(Beginning of Data extract)
Lemma wp_fill_loop buffer length fuel : forall k done_ s,
  0 <= done_ <= length -> length < 2 ^ 64 -> length - done_ < Z.of_nat fuel -> length - done_ <= 8 * Z.of_nat k ->
  mapped (random_bytes s) buffer (buffer + length) ->
  wp (while fuel
    (fun '(done_, ok) => mret (ok && (done_ <? length)))
    (fun '(done_, _) =>
       word ← rdrand64;
       match word with
       | None => modify (set_random_errno EIO);; mret (done_, false)
       | Some word =>
           let chunk := if u64 (length - done_) <? 8 then u64 (length - done_) else 8 in
           for_range 0 chunk (fun i =>
             zoom random_bytes set_random_bytes (store8 (buffer + (done_ + i)) (u8 (Z.shiftr word (i * 8)))));;
           mret (u64 (done_ + chunk), true)
       end)
    (done_, true)) (filled s buffer done_ length k) s.
Proof.
  induction fuel as [|fuel IH]; intros k done_ s Hdone Hlen Hfuel Hk Hm; [lia|]. cbn [while].
  apply wp_bind, wp_ret. destruct (Z.ltb_spec done_ length) as [Hlt|Hge]; cbn [andb].
  2:{ apply wp_ret. unfold filled. rewrite stream_done by lia. split; [f_equal; change (zlen []) with 0; lia|]. split; [done|].
      split; [done|]. apply written_nil. }
  destruct k as [|k]; [lia|]. unfold filled. cbn [stream]. destruct (Z.leb_spec (length - done_) 0); [lia|].
  apply wp_bind, wp_bind. eapply wp_intro; [apply rdrand64_run|].
  destruct (next_word (Z.to_nat RDRAND_ATTEMPTS) (drawn s)) as [[w|] n]; cbn [fst snd].
  - assert (Hu : u64 (length - done_) = length - done_) by (apply wrap_small; unfold in_width; lia). rewrite Hu.
    replace (if length - done_ <? 8 then length - done_ else 8) with (Z.min (length - done_) 8)
      by (destruct (Z.ltb_spec (length - done_) 8); lia).
    set (chunk := Z.min (length - done_) 8). cbv zeta. apply wp_bind, wp_write_word; [lia | |].
    { intros a Ha. apply Hm. lia. }
    intros m Hsame. cbn [random_bytes set_drawn] in Hsame. apply wp_ret. unfold u64. rewrite wrap_small by (unfold in_width; lia).
    set (l := firstn (Z.to_nat (length - done_)) (little_endian 8 w)).
    assert (Hl : zlen l = chunk) by (apply zlen_word; lia).
    replace (firstn (Z.to_nat chunk) (little_endian 8 w)) with l in Hsame.
    2:{ unfold l, chunk. destruct (Z.le_gt_cases (length - done_) 8); [by rewrite Z.min_l by lia|].
        rewrite Z.min_r, !firstn_all2 by (rewrite ?length_little_endian; lia). done. }
    set (s1 := set_random_bytes m (set_drawn n s)).
    eapply wp_mono; [apply (IH k (done_ + chunk) s1); try lia|].
    + eapply mapped_write; [exact Hm | exact Hsame].
    + intros r s' Hr. unfold filled in Hr. change (drawn s1) with n in Hr. change (random_errno s1) with (random_errno s) in Hr.
      change (random_bytes s1) with m in Hr.
      assert (Heq : stream k n (length - done_ - 8) = stream k n (length - (done_ + chunk))).
      { destruct (Z.le_gt_cases (length - done_) 8); [by rewrite !stream_done by lia|]. f_equal. lia. }
      rewrite Heq. destruct (stream k n (length - (done_ + chunk))) as [[rest ok] n']. destruct Hr as (-> & Hn & He & Hb).
      split; [f_equal; rewrite zlen_app; lia|]. split; [done|]. split; [done|].
      eapply (written_app _ _ l rest m); [exact Hsame|]. rewrite Hl. by replace (buffer + done_ + chunk) with (buffer + (done_ + chunk)) by lia.
  - apply wp_bind, wp_modify, wp_ret. destruct fuel as [|fuel]; [lia|]. cbn [while]. apply wp_bind, wp_ret, wp_ret.
    split; [f_equal; change (zlen []) with 0; lia|]. split; [done|]. split; [done|].
    apply written_nil.
Qed.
(End of Data extract)
- _Activity_: Whatever appears in the data above should be set down again exactly.

- _Output for this exercise_:
Lemma wp_fill_loop buffer length fuel : forall k done_ s,
  0 <= done_ <= length -> length < 2 ^ 64 -> length - done_ < Z.of_nat fuel -> length - done_ <= 8 * Z.of_nat k ->
  mapped (random_bytes s) buffer (buffer + length) ->
  wp (while fuel
    (fun '(done_, ok) => mret (ok && (done_ <? length)))
    (fun '(done_, _) =>
       word ← rdrand64;
       match word with
       | None => modify (set_random_errno EIO);; mret (done_, false)
       | Some word =>
           let chunk := if u64 (length - done_) <? 8 then u64 (length - done_) else 8 in
           for_range 0 chunk (fun i =>
             zoom random_bytes set_random_bytes (store8 (buffer + (done_ + i)) (u8 (Z.shiftr word (i * 8)))));;
           mret (u64 (done_ + chunk), true)
       end)
    (done_, true)) (filled s buffer done_ length k) s.
Proof.
  induction fuel as [|fuel IH]; intros k done_ s Hdone Hlen Hfuel Hk Hm; [lia|]. cbn [while].
  apply wp_bind, wp_ret. destruct (Z.ltb_spec done_ length) as [Hlt|Hge]; cbn [andb].
  2:{ apply wp_ret. unfold filled. rewrite stream_done by lia. split; [f_equal; change (zlen []) with 0; lia|]. split; [done|].
      split; [done|]. apply written_nil. }
  destruct k as [|k]; [lia|]. unfold filled. cbn [stream]. destruct (Z.leb_spec (length - done_) 0); [lia|].
  apply wp_bind, wp_bind. eapply wp_intro; [apply rdrand64_run|].
  destruct (next_word (Z.to_nat RDRAND_ATTEMPTS) (drawn s)) as [[w|] n]; cbn [fst snd].
  - assert (Hu : u64 (length - done_) = length - done_) by (apply wrap_small; unfold in_width; lia). rewrite Hu.
    replace (if length - done_ <? 8 then length - done_ else 8) with (Z.min (length - done_) 8)
      by (destruct (Z.ltb_spec (length - done_) 8); lia).
    set (chunk := Z.min (length - done_) 8). cbv zeta. apply wp_bind, wp_write_word; [lia | |].
    { intros a Ha. apply Hm. lia. }
    intros m Hsame. cbn [random_bytes set_drawn] in Hsame. apply wp_ret. unfold u64. rewrite wrap_small by (unfold in_width; lia).
    set (l := firstn (Z.to_nat (length - done_)) (little_endian 8 w)).
    assert (Hl : zlen l = chunk) by (apply zlen_word; lia).
    replace (firstn (Z.to_nat chunk) (little_endian 8 w)) with l in Hsame.
    2:{ unfold l, chunk. destruct (Z.le_gt_cases (length - done_) 8); [by rewrite Z.min_l by lia|].
        rewrite Z.min_r, !firstn_all2 by (rewrite ?length_little_endian; lia). done. }
    set (s1 := set_random_bytes m (set_drawn n s)).
    eapply wp_mono; [apply (IH k (done_ + chunk) s1); try lia|].
    + eapply mapped_write; [exact Hm | exact Hsame].
    + intros r s' Hr. unfold filled in Hr. change (drawn s1) with n in Hr. change (random_errno s1) with (random_errno s) in Hr.
      change (random_bytes s1) with m in Hr.
      assert (Heq : stream k n (length - done_ - 8) = stream k n (length - (done_ + chunk))).
      { destruct (Z.le_gt_cases (length - done_) 8); [by rewrite !stream_done by lia|]. f_equal. lia. }
      rewrite Heq. destruct (stream k n (length - (done_ + chunk))) as [[rest ok] n']. destruct Hr as (-> & Hn & He & Hb).
      split; [f_equal; rewrite zlen_app; lia|]. split; [done|]. split; [done|].
      eapply (written_app _ _ l rest m); [exact Hsame|]. rewrite Hl. by replace (buffer + done_ + chunk) with (buffer + (done_ + chunk)) by lia.
  - apply wp_bind, wp_modify, wp_ret. destruct fuel as [|fuel]; [lia|]. cbn [while]. apply wp_bind, wp_ret, wp_ret.
    split; [f_equal; change (zlen []) with 0; lia|]. split; [done|]. split; [done|].
    apply written_nil.
Qed.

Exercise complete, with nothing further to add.